EXCERPTED DATA START
Lemma afAddPFDTransaction_full key m c af :
  afs (nef c) !! key = Some af → ¬ trans_room c af →
  afAddPFDTransaction key m c = (Ret ("", errors_New "MAX TRANS Created", m), c).
Proof.
  intros Haf Hroom. unfold trans_room in Hroom. unfold afAddPFDTransaction.
  rewrite (bind_ret go_get _ c c c) by done.
  rewrite (bind_ret _ _ _ _ _ (get_af_run _ _ _ Haf)).
  by rewrite bool_decide_eq_true_2 by lia.
Qed.

Lemma afAddPFDTransaction_run key m c af :
  afs (nef c) !! key = Some af → trans_room c af →
  let tid := Itoa (transIDnum af) in
  let loc := trans_location c af tid in
  ∃ apps x', udr_writes apps (udrPfdClient (nef c)) x' ∧
    ((put_refused m ∧ ∃ err m', err ≠ nil_err ∧ afAddPFDTransaction key m c =
        (Ret ("", err, m'), with_udrPfd x' (upd_af key (bump_trans af) c))) ∨
     (∃ m1, PfdDatas m1 ⊆ PfdDatas m ∧ PfdDatas m1 ≠ ∅ ∧
        (∀ a d, PfdDatas m !! a = Some d → ExternalAppID d ∈ apps) ∧
        (TestNEFSB = false → PfdDatas m ≠ ∅ → m1 = m) ∧
        afAddPFDTransaction key m c =
          (Ret (loc, nil_err, pfdm_set_PfdDatas (link_apps loc (PfdDatas m1)) m1),
           with_udrPfd x' (upd_af key (add_trans tid (new_trans tid loc m1)
                                         (bump_trans af)) c)))).
Proof.
  intros Haf Hroom tid loc. set (c1 := upd_af key (bump_trans af) c).
  destruct (nefSBUDRPFDPut_run m c1) as (apps & x' & rsp & err & Hw & Hrun & Hok).
  exists apps, x'. split; [done|].
  unfold trans_room in Hroom. unfold afAddPFDTransaction.
  rewrite (bind_ret go_get _ c c c) by done.
  rewrite (bind_ret _ _ _ _ _ (get_af_run _ _ _ Haf)).
  rewrite bool_decide_eq_false_2 by lia.
  rewrite (bind_ret (put_af key _) _ c tt c1) by done. simpl.
  rewrite (bind_ret _ _ _ _ _ Hrun).
  destruct err as [e|]; simpl.
  { left. split; [left; naive_solver|by exists (Some e), m]. }
  destruct Hok as [Happs ->].
  destruct (updatePfdTransOnRsp _ m) as [m1 err1] eqn:Hupd.
  destruct (updatePfdTransOnRsp_shrinks _ _ _ _ Hupd) as (Hself & Hsub & Hne).
  destruct err1 as [e|]; simpl.
  { left. split; [|by exists (errors_New pfdAppsFailed), m1]. right.
    destruct TestNEFSB eqn:Hhook; [by left|right].
    destruct (decide (PfdDatas m = ∅)); [done|].
    by rewrite updatePfdTransOnRsp_production in Hupd by done. }
  right. exists m1. split_and!; [done|naive_solver|done|..].
  { intros Hhook Hnem. rewrite updatePfdTransOnRsp_production in Hupd by done. congruence. }
  set (c2 := with_udrPfd x' c1).
  assert (afs (nef c2) !! key = Some (bump_trans af)) as Haf2 by apply upd_af_lookup.
  rewrite (bind_ret _ _ _ _ _ (get_af_run _ _ _ Haf2)).
  rewrite (bind_ret _ _ _ _ _ (put_trans_run _ _ _ _ _ Haf2)).
  unfold c2, c1. by rewrite upd_af_with_udrPfd, upd_af_upd.
Qed.
End pfd_facts.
EXCERPTED DATA END
▸ **WHAT NEEDS TO BE DONE**
The entries above, copied exactly, form the whole answer.

▸ **FINAL ANSWER**
Lemma afAddPFDTransaction_full key m c af :
  afs (nef c) !! key = Some af → ¬ trans_room c af →
  afAddPFDTransaction key m c = (Ret ("", errors_New "MAX TRANS Created", m), c).
Proof.
  intros Haf Hroom. unfold trans_room in Hroom. unfold afAddPFDTransaction.
  rewrite (bind_ret go_get _ c c c) by done.
  rewrite (bind_ret _ _ _ _ _ (get_af_run _ _ _ Haf)).
  by rewrite bool_decide_eq_true_2 by lia.
Qed.

Lemma afAddPFDTransaction_run key m c af :
  afs (nef c) !! key = Some af → trans_room c af →
  let tid := Itoa (transIDnum af) in
  let loc := trans_location c af tid in
  ∃ apps x', udr_writes apps (udrPfdClient (nef c)) x' ∧
    ((put_refused m ∧ ∃ err m', err ≠ nil_err ∧ afAddPFDTransaction key m c =
        (Ret ("", err, m'), with_udrPfd x' (upd_af key (bump_trans af) c))) ∨
     (∃ m1, PfdDatas m1 ⊆ PfdDatas m ∧ PfdDatas m1 ≠ ∅ ∧
        (∀ a d, PfdDatas m !! a = Some d → ExternalAppID d ∈ apps) ∧
        (TestNEFSB = false → PfdDatas m ≠ ∅ → m1 = m) ∧
        afAddPFDTransaction key m c =
          (Ret (loc, nil_err, pfdm_set_PfdDatas (link_apps loc (PfdDatas m1)) m1),
           with_udrPfd x' (upd_af key (add_trans tid (new_trans tid loc m1)
                                         (bump_trans af)) c)))).
Proof.
  intros Haf Hroom tid loc. set (c1 := upd_af key (bump_trans af) c).
  destruct (nefSBUDRPFDPut_run m c1) as (apps & x' & rsp & err & Hw & Hrun & Hok).
  exists apps, x'. split; [done|].
  unfold trans_room in Hroom. unfold afAddPFDTransaction.
  rewrite (bind_ret go_get _ c c c) by done.
  rewrite (bind_ret _ _ _ _ _ (get_af_run _ _ _ Haf)).
  rewrite bool_decide_eq_false_2 by lia.
  rewrite (bind_ret (put_af key _) _ c tt c1) by done. simpl.
  rewrite (bind_ret _ _ _ _ _ Hrun).
  destruct err as [e|]; simpl.
  { left. split; [left; naive_solver|by exists (Some e), m]. }
  destruct Hok as [Happs ->].
  destruct (updatePfdTransOnRsp _ m) as [m1 err1] eqn:Hupd.
  destruct (updatePfdTransOnRsp_shrinks _ _ _ _ Hupd) as (Hself & Hsub & Hne).
  destruct err1 as [e|]; simpl.
  { left. split; [|by exists (errors_New pfdAppsFailed), m1]. right.
    destruct TestNEFSB eqn:Hhook; [by left|right].
    destruct (decide (PfdDatas m = ∅)); [done|].
    by rewrite updatePfdTransOnRsp_production in Hupd by done. }
  right. exists m1. split_and!; [done|naive_solver|done|..].
  { intros Hhook Hnem. rewrite updatePfdTransOnRsp_production in Hupd by done. congruence. }
  set (c2 := with_udrPfd x' c1).
  assert (afs (nef c2) !! key = Some (bump_trans af)) as Haf2 by apply upd_af_lookup.
  rewrite (bind_ret _ _ _ _ _ (get_af_run _ _ _ Haf2)).
  rewrite (bind_ret _ _ _ _ _ (put_trans_run _ _ _ _ _ Haf2)).
  unfold c2, c1. by rewrite upd_af_with_udrPfd, upd_af_upd.
Qed.
End pfd_facts.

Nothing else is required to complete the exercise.